Got a MY11 Ceed SW1.6 CRDi, one of the first in the country with a DPF since the MY10 and earlier 1.6's didn't have one.



Our motoring is probably about 60:40 decent runs/urban, also have a BMW 118d with a DPF that gets pretty much the same use.



Considering that I have never really noticed a regen on the BMW in 20,000 miles (several must have happened)I was very surprised when after 290 miles there was a strong burning smell when I had to stop at the traffic lights on the M1 roundaboutand a large drop in mpg, on the next trip the car was normal. Took it to the dealer who was equally surprised and whilst he had it did a forced regen to ensure it was clear. About 300 miles later it did another regen, no bad smell (must have been the paint or underseal burning off the exhaust) but a drop in mpg, exactly the same after another 300 miles and yet again the other night on the way home 300 miles later. Spoke to the dealer who contacted Kia and had a reply within a couple of hours. Asked me to take to car in so they could see when the last successful regen took place, 558 km (350miles approx)ago (appears the car talks in European) which was the previous regen, the one a couple of nights previous did not complete. Kia also said that a regen is expected every 400 to 600 (not sure if it was miles or km's, if its km's ours is doing a regen pretty much when it should, if its miles its a bit early. Considering the car is talking in km'smyself and the dealer are presuming Kia are talking in km's.

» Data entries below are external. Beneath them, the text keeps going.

(* ===== verification/Model.v ===== *)
(** * Public data model (src/src/model.rs)

    The unvalidated values callers build: objects, relations, subjects and
    tuples of plain strings, the namespace configuration of the policy
    language and the tree [expand] returns.  Validation is in [Domain]. *)

From S2P Require Import Prelude.

(** ** Objects, relations, subjects, tuples *)

Record Object := mkObject { namespace : string; id : string }.

Record Relation := mkRelation { relation_str : string }.

Inductive User :=
| UserId (id : string)
| Userset (object : Object) (relation : Relation).

Record RelationTuple := mkTuple {
  tuple_object : Object;
  tuple_relation : Relation;
  tuple_user : User
}.

#[global] Instance Object_eq_dec : EqDecision Object.
Proof. solve_decision. Defined.
#[global] Instance Relation_eq_dec : EqDecision Relation.
Proof. solve_decision. Defined.
#[global] Instance User_eq_dec : EqDecision User.
Proof. solve_decision. Defined.
#[global] Instance RelationTuple_eq_dec : EqDecision RelationTuple.
Proof. solve_decision. Defined.

#[global] Program Instance Object_countable : Countable Object :=
  inj_countable' (λ o, (namespace o, id o)) (λ p, mkObject p.1 p.2) _.
Next Obligation. by intros []. Qed.
#[global] Program Instance Relation_countable : Countable Relation :=
  inj_countable' relation_str mkRelation _.
Next Obligation. by intros []. Qed.
#[global] Program Instance User_countable : Countable User :=
  inj_countable'
    (λ u, match u with UserId i => inl i | Userset o r => inr (o, r) end)
    (λ s, match s with inl i => UserId i | inr (o, r) => Userset o r end) _.
Next Obligation. by intros []. Qed.
#[global] Program Instance RelationTuple_countable : Countable RelationTuple :=
  inj_countable'
    (λ t, (tuple_object t, tuple_relation t, tuple_user t))
    (λ p, mkTuple p.1.1 p.1.2 p.2) _.
Next Obligation. by intros []. Qed.

(** ** Policy configuration *)

(** [model::UsersetExpression], which the schema compiler imports under the
    name [LegacyUsersetExpression]. *)
Inductive LegacyUsersetExpression :=
| LThis
| LComputedUserset (relation : Relation)
| LTupleToUserset (tupleset_relation computed_userset_relation : Relation)
| LUnion (expressions : list LegacyUsersetExpression)
| LIntersection (expressions : list LegacyUsersetExpression)
| LExclusion (base exclude : LegacyUsersetExpression).

Section LegacyUsersetExpression_ind.
Variable P : LegacyUsersetExpression → Prop.
Hypothesis HThis : P LThis.
Hypothesis HComputed : ∀ r, P (LComputedUserset r).
Hypothesis HTuple : ∀ t c, P (LTupleToUserset t c).
Hypothesis HUnion : ∀ es, Forall P es → P (LUnion es).
Hypothesis HInter : ∀ es, Forall P es → P (LIntersection es).
Hypothesis HExcl : ∀ b x, P b → P x → P (LExclusion b x).

(** Induction through the operand lists. *)
Fixpoint legacy_ind (e : LegacyUsersetExpression) : P e :=
  let fix go (l : list LegacyUsersetExpression) : Forall P l :=
    match l with
    | [] => List.Forall_nil _
    | e :: l => List.Forall_cons _ _ _ (legacy_ind e) (go l)
    end in
  match e with
  | LThis => HThis
  | LComputedUserset r => HComputed r
  | LTupleToUserset t c => HTuple t c
  | LUnion es => HUnion es (go es)
  | LIntersection es => HInter es (go es)
  | LExclusion b x => HExcl b x (legacy_ind b) (legacy_ind x)
  end.
End LegacyUsersetExpression_ind.

Record RelationConfig := mkRelationConfig {
  config_relation_name : Relation;
  config_userset_rewrite : option LegacyUsersetExpression
}.

Record NamespaceConfig := mkNamespaceConfig {
  config_name : string;
  config_relations : gmap Relation RelationConfig
}.

(** ** The result of [expand] *)

Inductive ExpandedUserset :=
| EUser (id : string)
| EUserset (object : Object) (relation : Relation)
| EUnion (children : list ExpandedUserset)
| EIntersection (children : list ExpandedUserset)
| EExclusion (base exclude : ExpandedUserset).

Section ExpandedUserset_ind.
Variable P : ExpandedUserset → Prop.
Hypothesis HUser : ∀ i, P (EUser i).
Hypothesis HUserset : ∀ o r, P (EUserset o r).
Hypothesis HUnion : ∀ l, Forall P l → P (EUnion l).
Hypothesis HIntersection : ∀ l, Forall P l → P (EIntersection l).
Hypothesis HExclusion : ∀ b e, P b → P e → P (EExclusion b e).

(** Induction through the child lists. *)
Fixpoint expanded_ind (t : ExpandedUserset) : P t :=
  let fix go (l : list ExpandedUserset) : Forall P l :=
    match l with
    | [] => List.Forall_nil _
    | t :: l => List.Forall_cons _ _ _ (expanded_ind t) (go l)
    end in
  match t with
  | EUser i => HUser i
  | EUserset o r => HUserset o r
  | EUnion l => HUnion l (go l)
  | EIntersection l => HIntersection l (go l)
  | EExclusion b e => HExclusion b e (expanded_ind b) (expanded_ind e)
  end.
End ExpandedUserset_ind.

My best guess is the successful regen took about 20 minutes or 15 miles on the M1 and A roads, yes it hurts the mpg but in the big scheme of things over a year I recon its going to cost less than 4 gallons of diesel which is annoying but not the end of the world. If that £20 in diesel keeps theDPF clean and working properly its a price I am willing to pay, its way cheaper than a new DPF.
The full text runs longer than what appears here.